Acknowledging that biological principles should apply “in at least two places,” Meister has begun to explore how lateral inhibition discriminates among scents in the olfactory bulb—the part of the brain that processes odors. His findings show olfaction and vision share remarkable similarities: for instance, the light-sensing molecule called rhodopsin, which resides on retinal photoreceptors, is structurally nearly identical to frontline smell receptor molecules in the olfactory system. Other parallels abound, among them lateral inhibition among the output neurons of the olfactory bulb, called mitral cells. Meister suspects odors have contrast edges just as visual images do. “An animal might need to distinguish ripe from rotten fruits,” he says. “Both give off odors with similar components, and the olfactory bulb may serve to compute the differences. This ‘contrast edge’ discriminates one odor from the other and triggers a specific behavioral response: eat or don’t eat.”

Meister predicts that lateral inhibition holds true in higher neural functions, including decision making. Circuits that govern decision making likely contain pools of neurons that dictate binary reactions, such as “jump or don’t jump,” or “stay or don’t stay,” he explains. “And lateral inhibition provides a mechanism that forces these decision processes and makes them crisper,” he adds. “That way, pools of neurons that start to win out in terms of a given reaction inhibit those for the opposite reaction.”

At present, two projects play an important role in Meister’s research. One investigates how environmental features influence lateral inhibition in the retina, and how the retina in turn “selects” messages to send to the brain. His results show the retina adapts to its visual environment and maintains some flexibility in terms of its message response patterns. When these results were published last year in Nature, reporters seized on the concept of “thinking eyeballs,” an analogy Meister won’t dismiss. “This is an exciting trend that we’re following up on,” he says. “It puts a different picture on the retina—it’s not a static processing machine that images go through before they reach the brain, but a dynamic prefilter that can be adjusted according to environmental needs.”
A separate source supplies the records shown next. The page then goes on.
(** A step of a test in a concrete world. *)
Ltac backend_step :=
  lazymatch goal with
  | |- passing (mbind _ (mbind _ (t_Run _ _))) _ _ => apply passing_assoc
  | |- passing (mbind _ (t_Run _ _)) _ _ => apply passing_step_run
  | |- passing (must_commit _ _ _) _ _ => apply passing_last; unfold must_commit
  | |- passing (must _ _) _ _ => apply passing_last
  | |- passing (mbind _ (part_of _)) _ _ => eapply passing_step_call; [reflexivity|]
  | |- passing (mbind _ (call (store_RecordSpan _ _ _))) _ _ => fail
  | |- passing (mbind _ (call _)) _ _ => eapply passing_step_call; [vm_compute; reflexivity|]
  | |- passing (mbind _ (must_begin _ _ _)) _ _ => unfold must_begin
  | |- passing (mbind _ (must_commit _ _ _)) _ _ => unfold must_commit
  | |- passing (mbind _ (must_create _ _ _)) _ _ => unfold must_create
  | |- passing (mbind _ (must_get _ _ _)) _ _ => unfold must_get
  | |- passing (mbind _ (must_record _ _)) _ _ => unfold must_record
  | |- passing (mbind _ (must_trace _ _)) _ _ => unfold must_trace
  | |- passing (mbind _ (span_at _ _)) _ _ => unfold span_at
  | |- passing (mbind _ (expect _ _)) _ _ => apply passing_step_expect; [vm_compute; reflexivity|]
  | |- passing (mbind _ (require _ _)) _ _ => apply passing_step_require; [vm_compute; reflexivity|]
  | _ => test_step
  end; cbn [snd fst].

(** ** The backend in memory

    A world with its four parts and a clock, whatever the clock reads. *)
Section MemoryBackend.
Context {V : Type} `{!Dynamic V} (readings : nat -> Z) (test_cmd : V).

Record memory_world := mkMemoryWorld {
  mw_ticks : nat;
  mw_txs : tx_heap;
  mw_jobs : InMemoryJobStore V;
  mw_traces : InMemoryTraceStore;
  mw_messages : InMemoryMessageStore }.

#[local] Instance mw_clock : Clock memory_world := fun w =>
  (readings (mw_ticks w), mkMemoryWorld (S (mw_ticks w)) (mw_txs w) (mw_jobs w) (mw_traces w) (mw_messages w)).
#[local] Instance mw_has_txs : Has tx_heap memory_world :=
  {| part := mw_txs; set_part x w := mkMemoryWorld (mw_ticks w) x (mw_jobs w) (mw_traces w) (mw_messages w) |}.
#[local] Instance mw_has_jobs : Has (InMemoryJobStore V) memory_world :=
  {| part := mw_jobs; set_part x w := mkMemoryWorld (mw_ticks w) (mw_txs w) x (mw_traces w) (mw_messages w) |}.
#[local] Instance mw_has_traces : Has InMemoryTraceStore memory_world :=
  {| part := mw_traces; set_part x w := mkMemoryWorld (mw_ticks w) (mw_txs w) (mw_jobs w) x (mw_messages w) |}.
#[local] Instance mw_has_messages : Has InMemoryMessageStore memory_world :=
  {| part := mw_messages; set_part x w := mkMemoryWorld (mw_ticks w) (mw_txs w) (mw_jobs w) (mw_traces w) x |}.
(* ===== verification/ShopWiring.v ===== *)
(** * The example application on its buses: [src/exampleapp/infrastructure/wire.go] under
      [src/exampleapp/interfaces/http]

    The buses that [Wire] wires deliver the requests of the pages of [Shop] to the handlers of [Order], so that
    the pages refine the life cycle of orders. *)

From S2P Require Import Prelude Errors Trace Aggregate Aspect Bus EventBus Builtin Relationship Order Inventory.
From S2P Require Import Wire Dashboard Shop.

(** ** The parts of the world

    Orders, inventory, and the counters of the two message buses are different parts of the world, and neither
    the clock nor the generator of identities changes one of them. *)
Section Frame.
Context {W : Type} `{HO : !Has OrderState W, HI : !Has Inventory W}.
Context (cmd_state query_state : Has BusState W).

Abbreviation orders_in := (part (Has := HO)).
Abbreviation cmd_closed w := (closed (part (Has := cmd_state) w)).
Abbreviation query_closed w := (closed (part (Has := query_state) w)).

(** What the handlers of orders leave alone, and what aspects and counters do. *)
Definition kept (w w' : W) : Prop :=
  part (Has := HI) w' = part (Has := HI) w /\ cmd_closed w' = cmd_closed w /\ query_closed w' = query_closed w.
Definition framed (w w' : W) : Prop := orders_in w' = orders_in w /\ kept w w'.

Class ShopWorld `{!Clock W, !IdGen W} : Prop := {
  now_framed : forall w, framed w (now w).2;
  id_framed : forall w, framed w (fresh_id w).2;
  cmd_flight_framed : forall d w, framed w (add_in_flight (Has0 := cmd_state) d w);
  query_flight_framed : forall d w, framed w (add_in_flight (Has0 := query_state) d w);
  orders_kept : forall s w, kept w (set_part (Has := HO) s w) }.

Lemma kept_refl w : kept w w.
Proof. done. Qed.
Lemma kept_trans w1 w2 w3 : kept w1 w2 -> kept w2 w3 -> kept w1 w3.
Proof. intros (H1 & H2 & H3) (H4 & H5 & H6). unfold kept. by rewrite H4, H5, H6. Qed.
Lemma framed_refl w : framed w w.
Proof. done. Qed.
Lemma framed_trans w1 w2 w3 : framed w1 w2 -> framed w2 w3 -> framed w1 w3.
Proof. intros [H1 H2] [H3 H4]. split; [by rewrite H3|by eapply kept_trans]. Qed.

(** A call that keeps, whatever its outcome. *)
Definition keeps {A} (m : GoM W A) : Prop := forall w, kept w (m w).2.

Lemma keeps_parts_ret {A} (a : A) : keeps (mret a).
Proof. intros w. apply kept_refl. Qed.
Lemma keeps_outcome {A} (o : outcome A) : keeps (go_outcome o).
Proof. intros w. apply kept_refl. Qed.
Lemma keeps_parts_bind {A B} (m : GoM W A) (f : A -> GoM W B) : keeps m -> (forall a, keeps (f a)) -> keeps (m ≫= f).
Proof.
  intros Hm Hf w. unfold mbind, go_bind. specialize (Hm w). destruct (m w) as [[a|s] w1]; [|done].
  eapply kept_trans; [exact Hm|apply Hf].
Qed.

Context `{!Clock W, !IdGen W, !MapRange} {HW : ShopWorld}.

Lemma keeps_now : keeps time_now.
Proof. intros w. unfold time_now. pose proof (now_framed w) as [_ Hk]. by destruct (now w). Qed.
Lemma keeps_uuid : keeps new_uuid.
Proof. intros w. unfold new_uuid. pose proof (id_framed w) as [_ Hk]. by destruct (fresh_id w). Qed.
Lemma keeps_get : keeps Order.get_state.
Proof. intros w. apply kept_refl. Qed.
Lemma keeps_put s : keeps (Order.put_state s).
Proof. intros w. apply orders_kept. Qed.
End Frame.

Create HintDb keeps.
#[export] Hint Resolve keeps_parts_ret keeps_outcome keeps_now keeps_uuid keeps_get keeps_put : keeps.

(** Follow a call down to the operations on the orders. *)
Ltac keeping :=
  repeat first [progress intros | apply keeps_parts_bind | solve [eauto 2 with keeps] | case_match].

Section Handlers.
Context {W : Type} `{HO : !Has OrderState W, HI : !Has Inventory W, !Clock W, !IdGen W, !MapRange}.
Context (cmd_state query_state : Has BusState W) {HW : ShopWorld cmd_state query_state}.
Abbreviation keeps := (keeps cmd_state query_state).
In another pending project, Meister collaborates with Alan Litke from the University of California at Santa Cruz on efforts to create a “wireless rat.” With this project, he and his colleague will affix wireless transmitters directly to rat neurons, allowing them to monitor brain function among free ranging, unanaesthetized animals. “Increasing evidence shows that what we observe in the anaesthetized brain is a pale shadow of what the brain does when it’s fully engaged,” Meister says.

Meister credits his Harvard collaborators with helping to keep his research on track. Colleagues in psychology, he says, keep him focused on what animals do with their nervous systems while Harvard physicists provide input on neuronal modeling. Meanwhile, neurobiology offers Meister a broad expanse of uncharted territory, in which—he suggests—many of the simplest questions remain unanswered.